Daily Brief: 2017.2.6


Flu cases continue to rise

According to the Centers for Disease Control and Prevention (CDC), flu cases in the United States are continuing to rise. Most notably, the CDC reported seven additional flu-associated pediatric deaths for the 2016-2017 season. The total number of pediatric deaths, as a result of the flu, now sits at 15 for the season.
(Sources: CIDRAPCDC)

So far this year, the most common strain of influenza circulating is Influenza A H3N2. The strain is reportedly known to cause more severe illness, especially in young children and people 65 and older. Influenza A H3N2 variant viruses were first detected in people in July 2011. The viruses were first identified in U.S. pigs in 2010. During 2011, 12 human infections with H3N2v were detected.
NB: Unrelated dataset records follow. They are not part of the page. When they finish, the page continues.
(* ===== verification/Startup.v ===== *)
(** * The startup of a process (rtld/impl/src/bootstrap/startup.rs, publish.rs, mod.rs, globals.rs)

    The runtime linker from the first instruction in Rust to the entry point of
    the program: it relocates itself, reads the initial stack, parses the
    options of a direct invocation, registers itself, has the program linked by
    the crate, and publishes to libc and the debugger what they read, before any
    constructor runs.  It composes the models of those parts: the registry is
    the world of Open.v, whose rest is the state of the process here. *)

From stdpp Require Import gmap.
From S2P Require Import Prelude Utf8 Errors LinkMap DebugList Machine CStr Layout Tls Resolver Manager Open Stack.
From S2P Require Import SelfReloc Glibc Cli Rtld.

(** The two calls on file descriptors: [fcntl(fd, F_GETFD)], and [openat] of a
    path below the current directory. *)
Class StdFds (K : Type) := {
  fcntl_getfd : Z → st K bool;
  open_flags : list Z → Z → st K (option Z) }.

(** [RawExec] of the loader crate. *)
Inductive RawExec (Raw Static : Type) :=
  | ExecDynamic (dynamic : Raw)
  | ExecStatic (static_exec : Static).
Arguments ExecDynamic {Raw Static} dynamic.
Arguments ExecStatic {Raw Static} static_exec.

(** The loader crate's operations on objects that are not linked yet; the
    first two run with an observer of these flags. *)
Class RawLoader (W Raw LErr : Type) := {
  StaticImage : Type;
  load_mapped_dynamic : OpenFlags.t → list Z → Z → list ElfPhdr → Z → st W (result LErr Raw);
  loader_load_exec : OpenFlags.t → list Z → st W (result LErr (RawExec Raw StaticImage));
  exec_phdrs : RawExec Raw StaticImage → option (Z * Z);   (* pointer and length *)
  exec_entry : RawExec Raw StaticImage → Z;
  raw_entry : Raw → Z;
  raw_name : Raw → list Z }.

Module Startup.
Import Machine CStr Stack Tls Open.

Definition RTLD_FATAL_EXIT_STATUS : Z := 127.
Definition RTLD_NAME : string := "ld-linux-x86-64.so.2".
Definition O_RDONLY : Z := 0.
Definition O_WRONLY : Z := 1.
Definition O_NOFOLLOW : Z := 131072.

(** [Err status] ends the process. *)
Definition exit {S A} (status : Z) : st S (result Z A) := mret (Err status).

(** ** StartupInput *)
Record StartupInput := mkInput {
  initial : InitialStack;
  main_load_bias : Z;
  main_dynamic : Z;
  rtld_load_bias : Z;
  direct : bool }.

Section input.
(** The loader crate's relocation of the linker itself. *)
Context (relocate_relative : Z → list SelfReloc.ElfRel → st mem bool) (relocate_relr : Z → list Z → st mem bool).

Definition new (fuel : nat) (stack rtld_ehdr rtld_dynamic : Z) : st mem (result Z StartupInput) :=
  let rtld_load_bias := rtld_ehdr in
  ok ← SelfReloc.relocate relocate_relative relocate_relr rtld_dynamic rtld_load_bias;
  if negb ok then exit RTLD_FATAL_EXIT_STATUS
  else
    initial ← parse fuel stack;
    main_load_bias ← load_bias (aux initial);
    main_dynamic ← dynamic (aux initial) main_load_bias;
    let direct := (base (aux initial) =? 0) || (main_dynamic =? rtld_dynamic) in
    mret (Ok (mkInput initial main_load_bias main_dynamic rtld_load_bias direct)).

Definition pass_through_entry (self : StartupInput) : st mem (option Z) :=
  if direct self then mret None
  else if entry (aux (initial self)) =? 0 then mret None
  else
    tls ← has_tls (aux (initial self));
    if (tls : bool) then mret None
    else
      can ← SelfReloc.can_pass_through (main_dynamic self);
      mret (if can : bool then Some (entry (aux (initial self))) else None).
End input.

(** ** Standard file descriptors *)
Section fds.
Context {K : Type} `{!StdFds K}.
Definition check_standard_fd (fd : Z) (path : list Z) (flags : Z) : st K (result Z unit) :=
  is_open ← fcntl_getfd fd;
  if (is_open : bool) then mret (Ok tt)
  else
    opened ← open_flags path flags;
    match opened with
    | None => exit RTLD_FATAL_EXIT_STATUS
    | Some opened => if negb (opened =? fd) then exit RTLD_FATAL_EXIT_STATUS else mret (Ok tt)
    end.
Definition check_standard_fds_if_secure (secure : Z) : st K (result Z unit) :=
  if secure =? 0 then mret (Ok tt)
  else
    _ ←! check_standard_fd 0 (bytes_of_string "/dev/full") (Z.lor O_WRONLY O_NOFOLLOW);
    _ ←! check_standard_fd 1 (bytes_of_string "/dev/null") (Z.lor O_RDONLY O_NOFOLLOW);
    check_standard_fd 2 (bytes_of_string "/dev/null") (Z.lor O_RDONLY O_NOFOLLOW).
End fds.

(** ** The state of the process outside the registry *)
Record globals := mkGlobals {
  _dl_argv : Z;
  __libc_stack_end : Z;
  _r_debug : RDebug;
  __libc_enable_secure : Z;
  __rseq_offset : Z }.

(** The memory with the output and the files, the link maps, the TLS module
    with the resolver, and the exported variables. *)
Record process (K Source : Type) := mkProc {
  p_cli : Cli.cli K;
  p_maps : DebugList.dstate;
  p_tls : Resolver.rstate (tls_state Source) Source;
  p_globals : globals }.
Arguments mkProc {K Source} _ _ _ _.
Arguments p_cli {K Source} _.
Arguments p_maps {K Source} _.
Arguments p_tls {K Source} _.
Arguments p_globals {K Source} _.

(** The addresses that the linker gave to statics and functions. *)
Record Symbols := mkSymbols {
  a_rtld_global : Z;
  a_rtld_global_ro : Z;
  a_functions : Glibc.Functions;
  a_dl_debug_state : Z;
  a_tls_get_addr : Z }.

Record BootstrapObject := mkObject { load_bias : Z; o_phdr : Z; o_phnum : Z; o_entry : Z }.
Record BootstrapState := mkState { process_stack : ProcessStack; main : BootstrapObject; rtld : BootstrapObject }.

Definition rtld_object (load_bias : Z) : st mem BootstrapObject :=
  if load_bias =? 0 then mret (mkObject load_bias 0 0 0)
  else
    h ← read_ehdr load_bias;
    let '(e_entry, e_phoff, e_phentsize, e_phnum) := h in
    if (e_phentsize <? size_of_phdr) then mret (mkObject load_bias 0 0 0)
    else mret (mkObject load_bias (wrapping_add load_bias e_phoff) e_phnum (wrapping_add load_bias e_entry)).

Section startup.
Context {K Source : Type} {FI : Files K} {SF : StdFds K}.
Context {Ctx Id Lease Mod LErr : Type} `{ED : EqDecision Id, LC : !LinkCtx Ctx Id Lease Mod, MA : !ModuleApi Mod}.
Context {BU : Build} {IS : ImageSource Source} {KE : Heap.Kernel}.
Local Abbreviation P := (process K Source).
Local Abbreviation W := (World Ctx Lease Mod P).
Local Abbreviation boot := (Rtld.rt (Ctx := Ctx) (Id := Id) (Lease := Lease) (Mod := Mod) (Ext := P)).
Context {LK : Linker W Ctx Id Lease LErr} {RL : RawLoader W Raw LErr}.
Local Abbreviation E := (Error LErr).

(** ** Parts of the process *)
Definition on_process {A} (m : st P A) : st W A := λ w,
  '(a, p) ← m (rest w); Ret (a, mkWorld (manager w) (borrowed w) (search_path_cell w) p).
Definition on_cli {A} (m : st (Cli.cli K) A) : st P A := λ p,
  '(a, c) ← m (p_cli p); Ret (a, mkProc c (p_maps p) (p_tls p) (p_globals p)).
Definition on_memory {A} (m : st mem A) : st P A := on_cli (Cli.on_mem m).
Definition on_maps {A} (m : st DebugList.dstate A) : st P A := λ p,
  '(a, d) ← m (p_maps p); Ret (a, mkProc (p_cli p) d (p_tls p) (p_globals p)).
Definition on_resolver {A} (m : st (Resolver.rstate (tls_state Source) Source) A) : st P A := λ p,
  '(a, t) ← m (p_tls p); Ret (a, mkProc (p_cli p) (p_maps p) t (p_globals p)).
Definition on_globals (f : globals → globals) : st P unit := λ p,
  Ret (tt, mkProc (p_cli p) (p_maps p) (p_tls p) (f (p_globals p))).
Definition set_dl_argv (v : Z) (g : globals) :=
  mkGlobals v (__libc_stack_end g) (_r_debug g) (__libc_enable_secure g) (__rseq_offset g).
Definition set_libc_stack_end (v : Z) (g : globals) :=
  mkGlobals (_dl_argv g) v (_r_debug g) (__libc_enable_secure g) (__rseq_offset g).
Definition set_r_debug (v : RDebug) (g : globals) :=
  mkGlobals (_dl_argv g) (__libc_stack_end g) v (__libc_enable_secure g) (__rseq_offset g).
Definition set_enable_secure (v : Z) (g : globals) :=
  mkGlobals (_dl_argv g) (__libc_stack_end g) (_r_debug g) v (__rseq_offset g).
Definition set_rseq_offset (v : Z) (g : globals) :=
  mkGlobals (_dl_argv g) (__libc_stack_end g) (_r_debug g) (__libc_enable_secure g) v.

Context (fuel : nat) (sy : Symbols).

(** ** Publication *)
Definition publish_bootstrap_state (process : ProcessStack) (aux : AuxValues) (main_load_bias rtld_load_bias : Z)
    : st P BootstrapState :=
  on_memory (Glibc.publish_aux fuel (a_functions sy) (a_rtld_global_ro sy)
    (Glibc.mkRoAux (auxv process) (platform aux) (pagesize aux) (minsigstacksize aux) (clktck aux) (fpucw aux)
       (hwcap aux) (hwcap2 aux) (hwcap3 aux) (hwcap4 aux) (sysinfo_ehdr aux)));;
  on_globals (set_enable_secure (if secure aux =? 0 then 0 else 1));;
  rtld ← on_memory (rtld_object rtld_load_bias);
  mret (mkState process (mkObject main_load_bias (phdr aux) (phnum aux) (entry aux)) rtld).

(** [searchlist] is the address of the leaked box of maps. *)
Definition publish_loaded_globals (state : BootstrapState) (searchlist : Z) (startup : Rtld.StartupState) : st P unit :=
  let main := Rtld.main startup in
  let r_debug := mkRDebug 1 main (Some (a_dl_debug_state sy)) RT_CONSISTENT (load_bias (rtld state)) in
  let libc_map := Rtld.libc_map startup in
  on_maps (DebugList.link_loaded_objects (Rtld.maps startup));;
  on_globals (set_r_debug r_debug);;
  on_memory (Glibc.publish_rtld_link_maps (a_rtld_global sy) (a_rtld_global_ro sy) main searchlist
    (zlen (Rtld.maps startup)) libc_map).

Definition publish_tls_layout : st P unit :=
  i ← on_resolver (Resolver.on_tls static_info);
  on_memory (Glibc.publish_tls_static_info (a_rtld_global_ro sy) i.1 i.2);;
  o ← on_resolver (Resolver.on_tls rseq_offset);
  on_globals (set_rseq_offset o).

(** ** Linking *)
Definition load_exec (path : list Z) : st W (result LErr (RawExec Raw StaticImage)) :=
  loader_load_exec OpenFlags.empty path.
Definition load_mapped (path : list Z) (load_bias : Z) (phdrs : list ElfPhdr) (entry : Z) : st W (result LErr Raw) :=
  load_mapped_dynamic OpenFlags.empty path load_bias phdrs entry.

(** [convert_err] is the [?] on an error of the loader crate. *)
Definition load_bootstrap_object (name : list Z) (object : BootstrapObject) : st W (result E Raw) :=
  if (o_phdr object =? 0) || (o_phnum object =? 0) then
    mret (Err (find_lib_error "bootstrap object is missing program headers"))
  else
    phdrs ← on_process (on_memory (read_phdrs (Z.to_nat (o_phnum object)) (o_phdr object)));
    convert_err (load_mapped name (load_bias object) phdrs (o_entry object)).

(** The crate's startup functions, with what they take of the loader crate;
    the box of maps is put at [leak]; [init] is [__libc_early_init(true)]. *)
Context (link_error : LErr) (raw_link_map : Raw → option Z) (from_core : Raw → Mod) (scope_free : Raw → bool).
Context (drop_group : list Id → st W unit).
Context (leak : list Z → st P Z) (init : Z → st W unit).

Definition startup_flags : OpenFlags.t :=
  OpenFlags.union (OpenFlags.union OpenFlags.RTLD_GLOBAL OpenFlags.RTLD_NOW) OpenFlags.RTLD_NODELETE.

Definition before_constructors (state : BootstrapState) (startup : Rtld.StartupState) : st W (result E unit) :=
  searchlist ← on_process (leak (Rtld.maps startup));
  on_process (publish_loaded_globals state searchlist startup);;
  on_process publish_tls_layout;;
  f ← Rtld.find_loaded_symbol (bytes_of_string "__libc_early_init");
  (match f with Some f => init f | None => mret tt end);;
  mret (Ok tt).

(** [envp] is what [ENVP] points to. *)
Definition link_startup_root (envp : option (list (list Z))) (root_request : list Z) (root : Raw)
    (state : BootstrapState) (rtld_link_map : Z) : st boot (result E unit) :=
  Rtld.in_world (on_process (on_maps (
    DebugList.modify_map rtld_link_map (set_l_next 0);;
    DebugList.modify_map rtld_link_map (set_l_prev 0);;
    DebugList.modify_map rtld_link_map (set_l_real rtld_link_map))));;
  Rtld.link_mapped_root link_error (λ p, DebugList.maps (p_maps p)) drop_group envp root_request (raw_name root) root
    startup_flags rtld_link_map (before_constructors state).

Definition prepare_kernel_mapped_main (envp : option (list (list Z))) (state : BootstrapState) (rtld_link_map : Z)
    : st boot (result E Z) :=
  main ←! Rtld.in_world (load_bootstrap_object [] (main state));
  let entry := raw_entry main in
  _ ←! link_startup_root envp [] main state rtld_link_map;
  mret (Ok entry).

Definition prepare_direct_exec (envp : option (list (list Z))) (state : BootstrapState) (rtld_link_map : Z)
    : st boot (result E Z) :=
  bytes ← Rtld.in_world (on_process (on_memory (to_bytes fuel (exec_path (process_stack state)))));
  match from_utf8 bytes with
  | None => mret (Err (find_lib_error "executable path is not valid UTF-8"))
  | Some exec_path_str =>
      exec ←! Rtld.in_world (convert_err (load_exec exec_path_str));
      let '(phdr, phnum) := default (0, 0) (exec_phdrs exec) in
      let entry := exec_entry exec in
      Rtld.in_world (on_process (on_memory (patch_auxv fuel (auxv (process_stack state)) phdr phnum
        (load_bias (rtld state)) entry (exec_path (process_stack state)))));;
      match exec with
      | ExecDynamic dynamic =>
          _ ←! link_startup_root envp exec_path_str dynamic state rtld_link_map;
          mret (Ok entry)
      | ExecStatic static_exec =>
          Rtld.in_world (on_process publish_tls_layout);;
          mret (Ok entry)
      end
  end.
During 2012, there were multiple outbreaks of H3N2v resulting in 309 reported cases.
(Sources: CDCCBS News)

The percentage of clinic visits for flulike illness rose to 3.9% nationally, up from 3.4% the week before. Furthermore, hospitalization rates for flu also rose to 20.3 per 100,000 population, with the highest level seen in people age 65 and older. For seniors, the rate rose to 94.8 per 100,000 population.
(Sources: CIDRAPCDC)


  1. The first and most important step in preventing flu is to get a flu vaccination each year. All children over 6 month of age should be vaccinated against influenza.
  2. Vaccination is especially important for people at higher risk of serious influenza complications, and for people who live with or care for high risk individuals.
  3. CDC also recommends everyday preventive actions such as staying away from people who are sick, covering coughs and sneezes and frequent handwashing.